Consumo en Argentina en caída: los hogares compran menos y crece la elección de marcas económicas
El escenario del consumo masivo en la Argentina atraviesa una fase de retracción marcada por cinco meses de descensos ininterrumpidos, una tendencia que se consolidó al cierre del año pasado y proyecta su impacto en este 2026 mediante el auge de las marcas económicas. Según el informe Consumer Insights de la consultora Worldpanel by Numerator, citado por Infobae, la dinámica de compra de los hogares no se ha detenido, pero sí ha sufrido una transformación estructural.
Durante el último trimestre de 2025, la frecuencia de las visitas a los puntos de venta se redujo un 8,2%, mientras que el volumen de productos adquiridos experimentó una baja del 4,7% en comparación con el mismo ciclo del año previo. Esta caída responde a una administración más estricta del presupuesto familiar, donde el 41% de las categorías comerciales sufrieron mermas en sus ventas y un 39% dejaron de ser consideradas prioritarias por los consumidores.

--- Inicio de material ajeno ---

(** X9. In every result the passed and the failed rule names together are
    the seven rule names, each exactly once; [total_passed] and the number
    of failed rules add up to 7, and [passes_all] holds exactly when no rule
    is listed as failed. *)
Theorem results_partition (symbol : string) (verbose : bool)
    (client c' : AlphaVantageClient) (w w' : World) (results : Results) :
  evaluate_stock symbol verbose client w = (Some results, c', w') ->
  (rules_passed results ++ rules_failed results)%list ≡ₚ rule_names
  /\ NoDup (rules_passed results ++ rules_failed results)%list
  /\ (total_passed results + length (rules_failed results) = 7)%nat
  /\ (passes_all results = true <-> rules_failed results = []).
Proof.
  intros H.
  apply evaluate_stock_some in H
    as (ov & inc & bs & dv & rules & w0 & c1 & w1 & c2 & w2 & c3 & w3 & w4
        & _ & _ & _ & _ & _ & _ & Hr & ->).
  apply run_rules_inv in Hr
    as (o1 & o2 & o3 & o4 & o5 & o6 & o7 & _ & _ & _ & _ & _ & _ & _ & ->).
  set (rules := zip rule_names [o1; o2; o3; o4; o5; o6; o7]).
  assert (Hp : rules_passed (fold_results symbol ov rules)
               = (filter (fun r => r.2.1 = true) rules).*1).
  { unfold fold_results. cbn [rules_passed]. rewrite fold_record_rule_passed. reflexivity. }
  assert (Hf : rules_failed (fold_results symbol ov rules)
               = (filter (fun r => ~ r.2.1 = true) rules).*1).
  { unfold fold_results. cbn [rules_failed]. rewrite fold_record_rule_failed. reflexivity. }
  assert (Hnames : rules.*1 = rule_names).
  { unfold rules. apply fst_zip. simpl. lia. }
  assert (Hperm : (rules_passed (fold_results symbol ov rules)
                   ++ rules_failed (fold_results symbol ov rules))%list ≡ₚ rule_names).
  { rewrite Hp, Hf, <- fmap_app, <- Hnames.
    apply fmap_Permutation, filter_app_complement. }
  assert (Hlen : (length (rules_passed (fold_results symbol ov rules))
                  + length (rules_failed (fold_results symbol ov rules)) = 7)%nat).
  { rewrite <- length_app, Hperm. reflexivity. }
  split; [exact Hperm|]. split; [|split].
  - rewrite Hperm. apply (bool_decide_eq_true_1 (NoDup rule_names)).
    vm_compute. reflexivity.
  - exact Hlen.
  - change (passes_all (fold_results symbol ov rules))
      with (length (rules_passed (fold_results symbol ov rules)) =? 7)%nat.
    rewrite Nat.eqb_eq. split.
    + intros H7. apply length_zero_iff_nil. lia.
    + intros Hnil. rewrite Hnil, Nat.add_0_r in Hlen. exact Hlen.
Qed.

Lemma failed_rule_listed symbol ov (rules : list (string * (bool * string))) name detail :
  (name, (false, detail)) ∈ rules ->
  name ∈ rules_failed (fold_results symbol ov rules).
Proof.
  intros Hin. unfold fold_results. cbn [rules_failed].
  rewrite fold_record_rule_failed. simpl.
  apply list_elem_of_fmap. exists (name, (false, detail)). split; [reflexivity|].
  apply list_elem_of_filter. split; [simpl; congruence | exact Hin].
Qed.

(** X10. When at most one call is left of the daily ceiling, an evaluation
    that returns a result has only fetched the overview: the income
    statement, the balance sheet and the dividends are unavailable, so
    rules 2 to 6 are listed as failed, at most two rules pass and
    [passes_all] is false. *)
Theorem last_call_evaluation (symbol : string) (verbose : bool)
    (client c' : AlphaVantageClient) (w w' : World) (results : Results) :
  (max_daily_calls client <= daily_calls client + 1)%Z ->
  evaluate_stock symbol verbose client w = (Some results, c', w') ->
  (forall name,
     name ∈ ["Rule 2 (strong financial condition)"; "Rule 3 (earnings stability)";
             "Rule 4 (dividend record)"; "Rule 5 (earnings growth)";
             "Rule 6 (moderate P/E)"] ->
     name ∈ rules_failed results)
  /\ (total_passed results <= 2)%nat
  /\ passes_all results = false
  /\ length (dispatched w') = S (length (dispatched w)).
Proof.
  intros Hleft H.
  apply evaluate_stock_some in H
    as (ov & inc & bs & dv & rules & w0 & c1 & w1 & c2 & w2 & c3 & w3 & w4
        & H0 & E1 & E2 & E3 & E4 & Hw & Hr & ->).
  apply make_request_step in E1 as (M1 & [(_ & [=] & _)|(L1 & D1 & N1)]).
  apply make_request_step in E2 as (M2 & [(_ & -> & D2 & N2)|(L2 & _)]); [|lia].
  apply make_request_step in E3 as (M3 & [(_ & -> & D3 & N3)|(L3 & _)]); [|lia].
  apply make_request_step in E4 as (M4 & [(_ & -> & D4 & N4)|(L4 & _)]); [|lia].
  apply run_rules_inv in Hr
    as (o1 & o2 & o3 & o4 & o5 & o6 & o7 & _ & H2 & H3 & H4 & H5 & H6 & _ & ->).
  destruct (check_rule_2_missing (or_empty None) (or_empty None) ov I) as (d2 & H2' & _).
  destruct (check_rule_3_missing (or_empty None) (or_introl eq_refl)) as (d3 & H3' & _).
  destruct (check_rule_4_missing ov (or_empty None) (or_intror eq_refl)) as (d4 & H4' & _).
  destruct (check_rule_5_missing (or_empty None) (or_empty None) (or_introl eq_refl))
    as (d5 & H5' & _).
  destruct (check_rule_6_reports ov (or_empty None) (or_empty None)) as (p6 & d6 & H6' & _).
  assert (Hp6 : p6 = false).
  { revert H6'. unfold check_rule_6_pe_ratio. unfold_bind.
    destruct (get_field (fields ov) "50DayMovingAverage"); simpl; intros [= <- _];
      reflexivity. }
  subst p6.
  assert (E2' : o2 = (false, d2)) by congruence.
  assert (E3' : o3 = (false, d3)) by congruence.
  assert (E4' : o4 = (false, d4)) by congruence.
  assert (E5' : o5 = (false, d5)) by congruence.
  assert (E6' : o6 = (false, d6)) by congruence.
  subst o2 o3 o4 o5 o6.
  destruct (fold_results_tally symbol ov o1 (false, d2) (false, d3) (false, d4)
              (false, d5) (false, d6) o7) as (_ & _ & Ht & Ha).
  assert (Hc : (count_passed [o1; (false, d2); (false, d3); (false, d4); (false, d5);
                              (false, d6); o7] <= 2)%nat).
  { unfold count_passed. destruct o1 as [[|] d1], o7 as [[|] d7]; simpl; lia. }
  split; [|split; [|split]].
  - intros name Hn.
    repeat (apply elem_of_cons in Hn as [-> | Hn]);
      [eapply failed_rule_listed, (list_elem_of_lookup_2 _ 1%nat); reflexivity
      |eapply failed_rule_listed, (list_elem_of_lookup_2 _ 2%nat); reflexivity
      |eapply failed_rule_listed, (list_elem_of_lookup_2 _ 3%nat); reflexivity
      |eapply failed_rule_listed, (list_elem_of_lookup_2 _ 4%nat); reflexivity
      |eapply failed_rule_listed, (list_elem_of_lookup_2 _ 5%nat); reflexivity
      |inversion Hn].
  - rewrite Ht. exact Hc.
  - rewrite Ha. apply Nat.eqb_neq. lia.
  - rewrite Hw, N4, N3, N2, N1, H0. reflexivity.
Qed.

End MoreAggregatorProperties.


(** ** The API key of the entry point *)

(** X11. The key handed to the client is never empty and never the
    placeholder, and it is the first available of: a non-empty [--api-key]
    argument, [config.ALPHA_VANTAGE_API_KEY] when [config] can be imported,
    the environment variable.  A non-empty argument makes the configuration
    and the environment irrelevant; an importable [config] makes the
    environment irrelevant, even when its key is empty or the placeholder. *)
Theorem api_key_resolution (arg config : option string) (environ : gmap string string) :
  (forall key, main_api_key arg config environ = Some key ->
     key <> "" /\ key <> "your_api_key_here"
     /\ (arg = Some key
         \/ (arg = None \/ arg = Some "")
            /\ (config = Some key
                \/ config = None /\ environ !! "ALPHA_VANTAGE_API_KEY" = Some key)))
  /\ (forall key config' environ',
        arg = Some key -> key <> "" ->
        main_api_key arg config environ = main_api_key arg config' environ'
        /\ (main_api_key arg config environ = None <-> key = "your_api_key_here"))
  /\ (forall key environ',
        config = Some key ->
        main_api_key arg config environ = main_api_key arg config environ').
Proof.
  split; [|split].
  - intros key. unfold main_api_key.
    set (chosen := match arg with Some k => _ | None => _ end).
    destruct (validate_api_key chosen) eqn:Hv; [|discriminate].
    intros [= <-]. unfold validate_api_key in Hv.
    apply andb_true_iff in Hv as [H1 H2].
    apply negb_true_iff, String.eqb_neq in H1, H2.
    split; [exact H1|]. split; [exact H2|].
    assert (Hget : config = Some (get_api_key config environ)
                   \/ config = None
                      /\ environ !! "ALPHA_VANTAGE_API_KEY" = Some (get_api_key config environ)
                   \/ get_api_key config environ = "").
    { unfold get_api_key. destruct config as [c|]; [auto|].
      destruct (environ !! "ALPHA_VANTAGE_API_KEY"); simpl; auto. }
    unfold chosen in *. destruct arg as [k|].
    + destruct (String.eqb k "") eqn:Ek.
      * apply String.eqb_eq in Ek as ->. right. split; [auto|].
        destruct Hget as [H|[H|H]]; [auto | auto | contradiction].
      * left. reflexivity.
    + right. split; [auto|].
      destruct Hget as [H|[H|H]]; [auto | auto | contradiction].
  - intros key config' environ' -> Hne. unfold main_api_key.
    apply String.eqb_neq in Hne as Hb. rewrite Hb. split; [reflexivity|].
    unfold validate_api_key. rewrite Hb. simpl.
    destruct (String.eqb key "your_api_key_here") eqn:Ep; simpl.
    + apply String.eqb_eq in Ep. tauto.
    + apply String.eqb_neq in Ep. split; [discriminate | contradiction].
  - intros key environ' ->. reflexivity.
Qed.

Para este 2026, el director general de la consultora mencionada, Esteban Cagnoli, explicó que las familias intentan no abandonar categorías completas, pero ajustan sus hábitos mediante canastas más reducidas y visitas al supermercado mucho más espaciadas. Dentro de este contexto de consumo debilitado, ciertos rubros como los alimentos secos, lácteos y productos refrigerados han mostrado una resistencia superior debido a su naturaleza indispensable.
Sin embargo, se observa una polarización extrema en la elección de marcas ya que mientras las líneas premium logran sostenerse mediante promociones específicas, las opciones con mejor relación calidad-precio se consolidan como el refugio principal de los compradores. En contraste, las marcas de gama media resultan ser las más perjudicadas en esta división binaria entre el ahorro y el gasto masivo selectivo.
El comportamiento del mercado también refleja una fragmentación según el nivel socioeconómico, ya que los sectores de menores ingresos han tenido que recortar drásticamente sus hábitos, a diferencia de los estratos altos que lograron mantener sus volúmenes.
Asimismo, se detectó un cambio en los canales de comercialización; el usuario local ahora prefiere las compras de cercanía y las reposiciones diarias en lugar del almacenamiento a largo plazo, afectando la demanda interna en grandes superficies. Según los datos de Worldpanel by Numerator, el autoservicio es el formato más resiliente, mientras que los grandes hipermercados y el canal mayorista sufrieron retrocesos interanuales del 8,9% y 12,7% respectivamente. Esta reorganización del stock hogareño y la búsqueda de productos de bajo costo definen un perfil de consumo mucho más cauteloso ante la presión persistente sobre sus ingresos.